What you are asked to do: Scan the records for lines with the word "payload", and copy every such line.

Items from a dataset

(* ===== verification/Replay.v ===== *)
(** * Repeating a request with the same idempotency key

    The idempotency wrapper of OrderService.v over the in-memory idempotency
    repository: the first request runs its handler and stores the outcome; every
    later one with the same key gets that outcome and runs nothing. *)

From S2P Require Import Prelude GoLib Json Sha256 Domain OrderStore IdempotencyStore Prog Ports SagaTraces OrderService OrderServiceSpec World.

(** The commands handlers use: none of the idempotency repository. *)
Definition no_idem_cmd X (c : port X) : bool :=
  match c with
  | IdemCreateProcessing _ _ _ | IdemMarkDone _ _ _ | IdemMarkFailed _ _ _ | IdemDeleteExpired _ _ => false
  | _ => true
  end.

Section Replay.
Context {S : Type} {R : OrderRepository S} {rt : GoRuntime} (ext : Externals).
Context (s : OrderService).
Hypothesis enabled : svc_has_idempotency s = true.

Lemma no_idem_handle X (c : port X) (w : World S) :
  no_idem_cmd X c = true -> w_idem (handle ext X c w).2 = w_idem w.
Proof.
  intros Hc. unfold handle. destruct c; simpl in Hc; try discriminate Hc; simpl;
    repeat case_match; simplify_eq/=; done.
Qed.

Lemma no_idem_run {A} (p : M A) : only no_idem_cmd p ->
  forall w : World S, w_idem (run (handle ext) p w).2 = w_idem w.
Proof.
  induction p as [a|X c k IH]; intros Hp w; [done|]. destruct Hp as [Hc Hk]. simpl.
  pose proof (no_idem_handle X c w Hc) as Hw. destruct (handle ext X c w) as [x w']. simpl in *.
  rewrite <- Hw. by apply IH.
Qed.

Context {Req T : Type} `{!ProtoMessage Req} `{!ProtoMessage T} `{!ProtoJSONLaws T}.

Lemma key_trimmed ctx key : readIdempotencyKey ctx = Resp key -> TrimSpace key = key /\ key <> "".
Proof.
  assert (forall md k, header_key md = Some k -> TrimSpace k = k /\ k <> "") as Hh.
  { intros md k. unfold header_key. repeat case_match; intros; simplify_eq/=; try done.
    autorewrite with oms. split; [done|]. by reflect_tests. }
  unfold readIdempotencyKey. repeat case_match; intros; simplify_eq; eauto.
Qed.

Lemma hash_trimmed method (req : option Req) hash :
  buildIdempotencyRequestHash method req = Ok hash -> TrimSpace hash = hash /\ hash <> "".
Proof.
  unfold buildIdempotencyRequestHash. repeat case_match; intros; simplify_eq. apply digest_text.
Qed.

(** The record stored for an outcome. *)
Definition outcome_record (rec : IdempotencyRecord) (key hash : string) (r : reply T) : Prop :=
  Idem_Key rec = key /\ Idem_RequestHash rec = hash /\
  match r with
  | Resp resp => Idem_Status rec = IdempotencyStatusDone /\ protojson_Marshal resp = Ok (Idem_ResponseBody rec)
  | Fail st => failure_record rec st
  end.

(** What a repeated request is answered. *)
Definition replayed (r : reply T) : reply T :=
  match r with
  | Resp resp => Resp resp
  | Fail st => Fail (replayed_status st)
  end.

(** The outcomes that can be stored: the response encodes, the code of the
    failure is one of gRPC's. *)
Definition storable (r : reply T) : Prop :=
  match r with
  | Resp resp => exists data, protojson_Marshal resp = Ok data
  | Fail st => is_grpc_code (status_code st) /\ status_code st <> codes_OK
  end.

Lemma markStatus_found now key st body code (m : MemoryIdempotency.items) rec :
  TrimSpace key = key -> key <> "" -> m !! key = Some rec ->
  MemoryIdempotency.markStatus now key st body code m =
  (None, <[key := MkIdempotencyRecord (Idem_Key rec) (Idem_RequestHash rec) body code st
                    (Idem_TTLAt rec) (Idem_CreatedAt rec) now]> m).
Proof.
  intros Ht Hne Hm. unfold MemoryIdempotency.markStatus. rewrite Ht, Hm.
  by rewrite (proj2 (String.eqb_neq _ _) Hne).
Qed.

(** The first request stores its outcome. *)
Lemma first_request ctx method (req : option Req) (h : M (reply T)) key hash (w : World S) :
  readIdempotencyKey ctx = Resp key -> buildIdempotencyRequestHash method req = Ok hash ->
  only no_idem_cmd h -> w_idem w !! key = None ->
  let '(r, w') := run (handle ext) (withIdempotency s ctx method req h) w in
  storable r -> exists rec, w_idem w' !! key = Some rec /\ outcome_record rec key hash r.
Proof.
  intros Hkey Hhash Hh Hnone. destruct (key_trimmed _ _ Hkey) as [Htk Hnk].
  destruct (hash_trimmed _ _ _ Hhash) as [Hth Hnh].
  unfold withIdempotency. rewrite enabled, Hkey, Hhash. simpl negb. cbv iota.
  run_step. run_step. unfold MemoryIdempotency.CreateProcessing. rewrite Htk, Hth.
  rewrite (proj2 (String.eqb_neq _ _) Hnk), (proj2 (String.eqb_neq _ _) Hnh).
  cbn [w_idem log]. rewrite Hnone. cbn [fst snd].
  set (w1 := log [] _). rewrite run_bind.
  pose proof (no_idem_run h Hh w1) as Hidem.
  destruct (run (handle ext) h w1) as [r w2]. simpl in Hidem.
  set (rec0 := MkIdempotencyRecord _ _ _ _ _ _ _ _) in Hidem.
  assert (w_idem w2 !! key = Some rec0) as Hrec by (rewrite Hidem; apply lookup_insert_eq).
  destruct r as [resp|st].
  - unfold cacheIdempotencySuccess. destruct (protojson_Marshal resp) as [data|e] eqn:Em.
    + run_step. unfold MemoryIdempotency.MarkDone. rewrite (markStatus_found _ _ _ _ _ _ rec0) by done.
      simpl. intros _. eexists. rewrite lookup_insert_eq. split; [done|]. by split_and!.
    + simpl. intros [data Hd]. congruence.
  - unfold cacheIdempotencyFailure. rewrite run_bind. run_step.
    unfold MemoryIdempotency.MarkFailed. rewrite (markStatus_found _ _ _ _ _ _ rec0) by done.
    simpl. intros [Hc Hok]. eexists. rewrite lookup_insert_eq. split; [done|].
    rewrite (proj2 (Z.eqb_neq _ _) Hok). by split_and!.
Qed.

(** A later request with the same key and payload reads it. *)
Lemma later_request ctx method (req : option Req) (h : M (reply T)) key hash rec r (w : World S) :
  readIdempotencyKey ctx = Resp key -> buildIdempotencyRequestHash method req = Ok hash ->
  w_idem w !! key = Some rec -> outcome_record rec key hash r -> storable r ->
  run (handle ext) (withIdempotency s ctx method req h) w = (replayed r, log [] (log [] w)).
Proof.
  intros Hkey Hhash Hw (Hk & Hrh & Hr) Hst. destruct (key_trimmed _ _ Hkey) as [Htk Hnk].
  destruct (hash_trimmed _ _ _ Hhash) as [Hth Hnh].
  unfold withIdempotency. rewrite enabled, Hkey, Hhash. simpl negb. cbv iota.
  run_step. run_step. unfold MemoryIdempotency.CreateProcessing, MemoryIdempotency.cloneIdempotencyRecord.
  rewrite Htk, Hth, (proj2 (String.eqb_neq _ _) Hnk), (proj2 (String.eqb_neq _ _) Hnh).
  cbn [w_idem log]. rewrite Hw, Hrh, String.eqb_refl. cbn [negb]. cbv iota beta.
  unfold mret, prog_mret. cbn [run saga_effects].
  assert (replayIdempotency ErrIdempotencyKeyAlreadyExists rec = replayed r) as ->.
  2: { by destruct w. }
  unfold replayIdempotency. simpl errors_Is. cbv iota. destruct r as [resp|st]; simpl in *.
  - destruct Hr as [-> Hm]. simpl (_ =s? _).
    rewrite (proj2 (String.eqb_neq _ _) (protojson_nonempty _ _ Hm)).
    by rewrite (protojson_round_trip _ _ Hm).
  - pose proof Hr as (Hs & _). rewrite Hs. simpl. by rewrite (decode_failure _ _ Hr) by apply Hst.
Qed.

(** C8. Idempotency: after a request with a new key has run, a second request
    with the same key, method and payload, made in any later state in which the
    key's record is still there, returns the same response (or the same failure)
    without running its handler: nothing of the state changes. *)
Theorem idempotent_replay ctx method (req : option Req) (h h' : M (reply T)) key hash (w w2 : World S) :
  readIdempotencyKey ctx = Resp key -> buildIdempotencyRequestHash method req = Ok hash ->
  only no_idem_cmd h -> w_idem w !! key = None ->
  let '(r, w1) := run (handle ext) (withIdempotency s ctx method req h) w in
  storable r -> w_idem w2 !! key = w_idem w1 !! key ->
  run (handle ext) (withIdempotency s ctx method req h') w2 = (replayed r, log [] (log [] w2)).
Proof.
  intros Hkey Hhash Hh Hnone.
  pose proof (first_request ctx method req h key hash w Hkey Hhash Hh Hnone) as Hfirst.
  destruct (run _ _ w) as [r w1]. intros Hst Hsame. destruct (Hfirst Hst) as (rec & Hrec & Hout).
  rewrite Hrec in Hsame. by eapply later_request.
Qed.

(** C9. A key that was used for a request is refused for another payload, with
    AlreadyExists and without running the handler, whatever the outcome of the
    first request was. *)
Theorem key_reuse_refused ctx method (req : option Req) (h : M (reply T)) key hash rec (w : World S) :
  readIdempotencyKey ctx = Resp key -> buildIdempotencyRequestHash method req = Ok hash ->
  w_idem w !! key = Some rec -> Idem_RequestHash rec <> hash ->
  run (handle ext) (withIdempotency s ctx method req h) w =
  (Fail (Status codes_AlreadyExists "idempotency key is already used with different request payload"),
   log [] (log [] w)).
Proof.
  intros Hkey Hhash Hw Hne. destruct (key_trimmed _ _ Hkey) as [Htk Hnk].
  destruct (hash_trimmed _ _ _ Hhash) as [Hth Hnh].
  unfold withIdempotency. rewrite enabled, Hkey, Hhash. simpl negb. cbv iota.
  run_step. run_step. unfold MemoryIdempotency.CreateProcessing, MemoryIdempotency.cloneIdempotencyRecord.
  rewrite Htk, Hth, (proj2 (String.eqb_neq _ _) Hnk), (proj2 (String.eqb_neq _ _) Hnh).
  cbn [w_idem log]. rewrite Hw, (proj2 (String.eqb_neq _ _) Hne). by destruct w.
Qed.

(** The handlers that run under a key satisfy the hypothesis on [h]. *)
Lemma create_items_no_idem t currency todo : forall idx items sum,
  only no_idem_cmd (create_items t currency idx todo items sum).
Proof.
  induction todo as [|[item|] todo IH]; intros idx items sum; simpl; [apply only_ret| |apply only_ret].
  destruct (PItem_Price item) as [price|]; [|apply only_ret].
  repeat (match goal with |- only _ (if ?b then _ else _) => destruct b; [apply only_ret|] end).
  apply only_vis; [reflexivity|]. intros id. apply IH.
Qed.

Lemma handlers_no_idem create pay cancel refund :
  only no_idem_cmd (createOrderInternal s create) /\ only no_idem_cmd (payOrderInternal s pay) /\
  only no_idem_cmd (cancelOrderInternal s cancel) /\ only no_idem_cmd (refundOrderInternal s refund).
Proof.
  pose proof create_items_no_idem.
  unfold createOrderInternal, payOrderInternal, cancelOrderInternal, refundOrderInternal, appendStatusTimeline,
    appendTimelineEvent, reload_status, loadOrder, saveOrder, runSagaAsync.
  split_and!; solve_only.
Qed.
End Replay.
==
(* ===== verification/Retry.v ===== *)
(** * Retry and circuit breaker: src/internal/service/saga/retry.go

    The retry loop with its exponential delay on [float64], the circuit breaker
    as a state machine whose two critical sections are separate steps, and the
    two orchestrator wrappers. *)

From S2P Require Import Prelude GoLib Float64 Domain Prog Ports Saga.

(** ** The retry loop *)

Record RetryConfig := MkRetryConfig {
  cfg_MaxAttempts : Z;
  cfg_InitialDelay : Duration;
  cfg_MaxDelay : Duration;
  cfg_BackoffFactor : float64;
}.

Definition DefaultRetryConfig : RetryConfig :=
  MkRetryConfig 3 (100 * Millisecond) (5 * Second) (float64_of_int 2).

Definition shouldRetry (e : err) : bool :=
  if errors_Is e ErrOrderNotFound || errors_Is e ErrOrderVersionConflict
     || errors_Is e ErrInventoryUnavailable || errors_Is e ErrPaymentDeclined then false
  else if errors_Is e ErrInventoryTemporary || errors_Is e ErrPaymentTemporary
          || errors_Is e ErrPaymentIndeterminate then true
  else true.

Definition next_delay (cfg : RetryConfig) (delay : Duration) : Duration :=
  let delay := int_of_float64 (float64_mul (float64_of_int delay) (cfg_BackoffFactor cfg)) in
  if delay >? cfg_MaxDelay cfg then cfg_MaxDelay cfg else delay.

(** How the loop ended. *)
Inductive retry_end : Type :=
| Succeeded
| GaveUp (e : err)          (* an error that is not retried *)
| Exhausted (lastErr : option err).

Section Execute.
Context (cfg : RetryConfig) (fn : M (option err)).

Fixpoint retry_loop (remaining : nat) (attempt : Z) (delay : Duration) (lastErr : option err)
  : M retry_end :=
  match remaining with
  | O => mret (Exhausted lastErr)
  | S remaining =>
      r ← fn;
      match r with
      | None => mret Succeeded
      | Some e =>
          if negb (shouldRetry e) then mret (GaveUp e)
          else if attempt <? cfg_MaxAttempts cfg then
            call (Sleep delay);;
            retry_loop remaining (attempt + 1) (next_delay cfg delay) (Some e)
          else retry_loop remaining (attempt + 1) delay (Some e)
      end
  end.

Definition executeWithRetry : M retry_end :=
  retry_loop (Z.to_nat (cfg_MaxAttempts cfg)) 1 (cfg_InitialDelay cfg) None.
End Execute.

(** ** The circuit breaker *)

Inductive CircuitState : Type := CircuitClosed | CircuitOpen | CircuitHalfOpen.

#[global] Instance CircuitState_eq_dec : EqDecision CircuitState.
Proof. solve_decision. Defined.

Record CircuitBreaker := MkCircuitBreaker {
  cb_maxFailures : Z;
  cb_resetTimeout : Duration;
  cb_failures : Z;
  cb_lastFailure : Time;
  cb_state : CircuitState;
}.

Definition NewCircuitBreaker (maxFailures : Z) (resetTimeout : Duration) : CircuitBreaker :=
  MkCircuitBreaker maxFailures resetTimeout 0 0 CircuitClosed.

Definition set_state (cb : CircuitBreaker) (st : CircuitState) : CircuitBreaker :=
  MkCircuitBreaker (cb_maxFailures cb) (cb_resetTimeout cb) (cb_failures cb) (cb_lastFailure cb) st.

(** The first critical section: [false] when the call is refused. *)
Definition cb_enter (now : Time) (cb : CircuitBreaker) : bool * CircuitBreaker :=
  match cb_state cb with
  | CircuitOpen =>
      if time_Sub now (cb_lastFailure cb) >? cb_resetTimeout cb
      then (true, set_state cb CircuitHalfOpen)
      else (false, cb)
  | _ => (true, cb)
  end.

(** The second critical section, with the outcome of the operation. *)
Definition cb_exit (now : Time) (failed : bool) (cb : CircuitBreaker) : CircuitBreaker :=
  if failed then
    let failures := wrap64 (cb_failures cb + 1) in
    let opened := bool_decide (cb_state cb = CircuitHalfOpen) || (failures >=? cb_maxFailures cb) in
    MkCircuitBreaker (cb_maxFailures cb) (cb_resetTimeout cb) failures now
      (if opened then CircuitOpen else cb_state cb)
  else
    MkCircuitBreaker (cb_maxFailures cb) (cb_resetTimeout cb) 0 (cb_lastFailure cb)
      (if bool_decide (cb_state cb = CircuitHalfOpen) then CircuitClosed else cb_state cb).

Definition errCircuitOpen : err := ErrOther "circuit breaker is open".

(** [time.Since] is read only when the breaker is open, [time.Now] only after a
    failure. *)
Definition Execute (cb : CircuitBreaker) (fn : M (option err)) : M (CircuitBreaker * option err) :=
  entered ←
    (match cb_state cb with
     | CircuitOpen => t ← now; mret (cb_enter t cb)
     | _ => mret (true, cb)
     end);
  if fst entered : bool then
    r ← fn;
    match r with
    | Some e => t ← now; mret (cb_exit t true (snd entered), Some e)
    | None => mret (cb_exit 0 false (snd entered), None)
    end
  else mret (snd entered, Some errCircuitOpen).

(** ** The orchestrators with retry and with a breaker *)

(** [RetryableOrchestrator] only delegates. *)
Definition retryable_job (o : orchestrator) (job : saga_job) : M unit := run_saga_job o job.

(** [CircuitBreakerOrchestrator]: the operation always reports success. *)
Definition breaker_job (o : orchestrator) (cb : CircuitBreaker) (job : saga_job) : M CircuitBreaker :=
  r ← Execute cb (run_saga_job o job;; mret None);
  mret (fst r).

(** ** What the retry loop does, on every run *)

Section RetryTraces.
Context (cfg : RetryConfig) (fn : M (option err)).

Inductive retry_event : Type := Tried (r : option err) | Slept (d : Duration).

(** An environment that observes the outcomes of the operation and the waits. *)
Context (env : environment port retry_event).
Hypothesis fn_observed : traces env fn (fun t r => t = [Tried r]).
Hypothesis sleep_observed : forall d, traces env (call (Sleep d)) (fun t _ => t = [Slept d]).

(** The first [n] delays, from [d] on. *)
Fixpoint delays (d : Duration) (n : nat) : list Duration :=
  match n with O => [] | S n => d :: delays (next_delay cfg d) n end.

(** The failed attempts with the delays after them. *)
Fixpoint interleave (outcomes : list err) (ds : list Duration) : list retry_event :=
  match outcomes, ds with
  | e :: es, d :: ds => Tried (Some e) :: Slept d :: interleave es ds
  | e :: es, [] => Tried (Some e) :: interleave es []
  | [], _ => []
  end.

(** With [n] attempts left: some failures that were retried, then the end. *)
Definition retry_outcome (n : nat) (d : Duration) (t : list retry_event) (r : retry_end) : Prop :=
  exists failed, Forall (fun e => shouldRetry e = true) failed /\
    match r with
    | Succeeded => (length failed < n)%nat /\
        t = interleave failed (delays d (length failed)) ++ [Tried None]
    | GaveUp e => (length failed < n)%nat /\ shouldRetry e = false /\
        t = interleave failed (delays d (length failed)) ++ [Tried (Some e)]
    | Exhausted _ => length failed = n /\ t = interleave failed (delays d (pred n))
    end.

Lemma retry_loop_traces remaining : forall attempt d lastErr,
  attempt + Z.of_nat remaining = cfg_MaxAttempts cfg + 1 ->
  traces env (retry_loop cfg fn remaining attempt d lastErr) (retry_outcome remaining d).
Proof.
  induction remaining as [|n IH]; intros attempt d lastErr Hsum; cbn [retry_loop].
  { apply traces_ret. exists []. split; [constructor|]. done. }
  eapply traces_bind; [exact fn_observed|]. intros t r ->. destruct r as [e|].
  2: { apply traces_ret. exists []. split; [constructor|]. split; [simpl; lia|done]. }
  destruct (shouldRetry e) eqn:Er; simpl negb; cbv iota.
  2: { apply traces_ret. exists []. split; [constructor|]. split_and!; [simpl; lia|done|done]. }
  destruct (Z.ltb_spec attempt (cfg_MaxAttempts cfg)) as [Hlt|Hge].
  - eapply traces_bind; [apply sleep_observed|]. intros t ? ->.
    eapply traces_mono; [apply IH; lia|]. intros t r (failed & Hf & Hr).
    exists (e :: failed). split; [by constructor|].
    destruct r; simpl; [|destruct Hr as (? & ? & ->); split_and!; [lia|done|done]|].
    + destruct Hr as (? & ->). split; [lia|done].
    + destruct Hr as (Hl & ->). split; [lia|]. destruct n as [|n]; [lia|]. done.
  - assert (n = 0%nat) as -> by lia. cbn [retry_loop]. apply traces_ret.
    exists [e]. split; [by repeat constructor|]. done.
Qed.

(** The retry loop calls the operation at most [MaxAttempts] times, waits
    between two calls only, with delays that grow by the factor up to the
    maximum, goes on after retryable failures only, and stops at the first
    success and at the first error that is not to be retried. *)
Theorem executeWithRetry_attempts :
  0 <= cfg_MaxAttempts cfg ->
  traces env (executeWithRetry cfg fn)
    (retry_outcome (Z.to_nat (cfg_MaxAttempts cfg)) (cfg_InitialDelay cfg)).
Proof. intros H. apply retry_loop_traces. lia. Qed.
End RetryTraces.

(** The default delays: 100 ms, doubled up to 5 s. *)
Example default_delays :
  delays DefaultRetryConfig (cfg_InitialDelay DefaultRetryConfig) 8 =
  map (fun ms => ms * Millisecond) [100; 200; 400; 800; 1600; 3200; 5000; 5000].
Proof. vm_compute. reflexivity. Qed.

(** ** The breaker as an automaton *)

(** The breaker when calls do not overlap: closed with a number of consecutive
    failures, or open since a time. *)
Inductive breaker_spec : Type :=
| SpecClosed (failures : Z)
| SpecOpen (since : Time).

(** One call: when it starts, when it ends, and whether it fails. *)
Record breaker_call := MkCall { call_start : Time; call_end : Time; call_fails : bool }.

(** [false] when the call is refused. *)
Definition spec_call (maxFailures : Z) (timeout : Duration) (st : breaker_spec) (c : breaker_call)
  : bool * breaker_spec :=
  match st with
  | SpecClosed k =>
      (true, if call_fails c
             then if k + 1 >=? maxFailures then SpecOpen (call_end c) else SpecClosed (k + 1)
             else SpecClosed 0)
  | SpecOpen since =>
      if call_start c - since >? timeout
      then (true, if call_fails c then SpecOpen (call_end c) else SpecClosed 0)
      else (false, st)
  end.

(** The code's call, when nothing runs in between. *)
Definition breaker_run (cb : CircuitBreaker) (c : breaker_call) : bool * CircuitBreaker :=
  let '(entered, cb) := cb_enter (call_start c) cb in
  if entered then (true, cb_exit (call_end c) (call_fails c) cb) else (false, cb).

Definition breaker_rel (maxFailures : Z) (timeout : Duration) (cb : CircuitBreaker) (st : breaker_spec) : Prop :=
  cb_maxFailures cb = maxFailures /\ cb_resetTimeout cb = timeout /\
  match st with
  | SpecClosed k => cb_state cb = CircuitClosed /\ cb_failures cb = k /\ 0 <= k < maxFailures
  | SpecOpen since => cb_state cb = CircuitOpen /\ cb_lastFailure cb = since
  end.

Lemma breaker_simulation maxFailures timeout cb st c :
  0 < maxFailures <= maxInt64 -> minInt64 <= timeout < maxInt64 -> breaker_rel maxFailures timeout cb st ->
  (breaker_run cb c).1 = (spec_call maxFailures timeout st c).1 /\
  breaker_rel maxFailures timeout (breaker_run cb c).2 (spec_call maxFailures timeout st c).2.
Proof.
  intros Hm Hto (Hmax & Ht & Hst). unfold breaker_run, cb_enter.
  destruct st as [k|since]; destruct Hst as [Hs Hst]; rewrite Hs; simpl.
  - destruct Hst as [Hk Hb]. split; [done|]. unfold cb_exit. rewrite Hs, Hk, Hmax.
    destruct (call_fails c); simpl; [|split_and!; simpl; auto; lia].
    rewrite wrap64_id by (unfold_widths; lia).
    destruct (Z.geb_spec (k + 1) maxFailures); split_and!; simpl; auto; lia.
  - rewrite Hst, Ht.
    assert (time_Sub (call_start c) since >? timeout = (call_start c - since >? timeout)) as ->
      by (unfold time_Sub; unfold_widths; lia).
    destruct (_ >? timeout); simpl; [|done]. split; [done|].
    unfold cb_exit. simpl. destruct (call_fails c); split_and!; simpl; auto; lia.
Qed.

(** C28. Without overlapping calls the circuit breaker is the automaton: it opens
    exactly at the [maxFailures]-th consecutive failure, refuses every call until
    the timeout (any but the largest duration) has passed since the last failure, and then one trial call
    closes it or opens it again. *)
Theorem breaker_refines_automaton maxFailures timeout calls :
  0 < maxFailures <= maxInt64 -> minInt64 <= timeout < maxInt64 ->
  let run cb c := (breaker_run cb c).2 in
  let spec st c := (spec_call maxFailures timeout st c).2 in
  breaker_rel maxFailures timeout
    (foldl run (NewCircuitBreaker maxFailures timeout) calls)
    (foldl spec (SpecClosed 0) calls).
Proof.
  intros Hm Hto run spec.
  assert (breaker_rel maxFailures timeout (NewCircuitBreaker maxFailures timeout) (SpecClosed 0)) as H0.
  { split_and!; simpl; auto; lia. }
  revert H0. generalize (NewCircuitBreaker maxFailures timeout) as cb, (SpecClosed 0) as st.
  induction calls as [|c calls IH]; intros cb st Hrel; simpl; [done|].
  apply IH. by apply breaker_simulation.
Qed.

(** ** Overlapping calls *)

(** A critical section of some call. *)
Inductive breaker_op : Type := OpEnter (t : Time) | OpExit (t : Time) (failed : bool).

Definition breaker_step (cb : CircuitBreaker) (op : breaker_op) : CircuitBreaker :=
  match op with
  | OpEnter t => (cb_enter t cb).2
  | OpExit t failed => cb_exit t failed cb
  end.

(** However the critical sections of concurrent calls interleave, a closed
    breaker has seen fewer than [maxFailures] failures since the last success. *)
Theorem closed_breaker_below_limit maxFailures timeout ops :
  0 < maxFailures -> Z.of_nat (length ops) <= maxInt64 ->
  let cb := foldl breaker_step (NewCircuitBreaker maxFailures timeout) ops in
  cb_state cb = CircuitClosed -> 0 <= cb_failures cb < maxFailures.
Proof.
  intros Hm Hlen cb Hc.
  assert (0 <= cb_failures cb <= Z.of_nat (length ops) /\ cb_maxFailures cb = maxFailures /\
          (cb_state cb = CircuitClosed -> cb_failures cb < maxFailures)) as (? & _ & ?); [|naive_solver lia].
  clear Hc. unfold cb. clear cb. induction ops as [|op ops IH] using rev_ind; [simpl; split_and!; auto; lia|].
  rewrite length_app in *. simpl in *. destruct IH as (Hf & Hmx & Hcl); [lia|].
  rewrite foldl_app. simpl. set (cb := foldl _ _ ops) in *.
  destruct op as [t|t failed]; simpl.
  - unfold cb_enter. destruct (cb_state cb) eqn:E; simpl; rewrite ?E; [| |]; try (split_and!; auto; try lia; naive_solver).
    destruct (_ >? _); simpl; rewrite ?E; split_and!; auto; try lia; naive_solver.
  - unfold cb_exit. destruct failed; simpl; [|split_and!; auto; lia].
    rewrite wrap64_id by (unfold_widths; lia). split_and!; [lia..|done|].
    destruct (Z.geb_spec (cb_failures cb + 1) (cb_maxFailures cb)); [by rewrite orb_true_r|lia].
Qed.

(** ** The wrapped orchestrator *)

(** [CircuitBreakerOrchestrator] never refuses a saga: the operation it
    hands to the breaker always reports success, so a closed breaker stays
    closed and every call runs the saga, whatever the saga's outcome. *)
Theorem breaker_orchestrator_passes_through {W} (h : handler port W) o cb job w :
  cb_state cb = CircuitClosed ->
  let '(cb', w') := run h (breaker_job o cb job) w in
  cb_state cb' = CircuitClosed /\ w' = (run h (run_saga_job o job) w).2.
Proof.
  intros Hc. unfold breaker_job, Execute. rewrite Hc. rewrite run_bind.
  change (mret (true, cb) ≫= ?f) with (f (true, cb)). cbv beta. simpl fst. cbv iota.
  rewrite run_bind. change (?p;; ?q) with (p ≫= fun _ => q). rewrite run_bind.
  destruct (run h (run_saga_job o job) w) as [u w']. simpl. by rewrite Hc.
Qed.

Exercise solution:
(** A later request with the same key and payload reads it. *)
    with the same key, method and payload, made in any later state in which the
(** C9. A key that was used for a request is refused for another payload, with
  (Fail (Status codes_AlreadyExists "idempotency key is already used with different request payload"),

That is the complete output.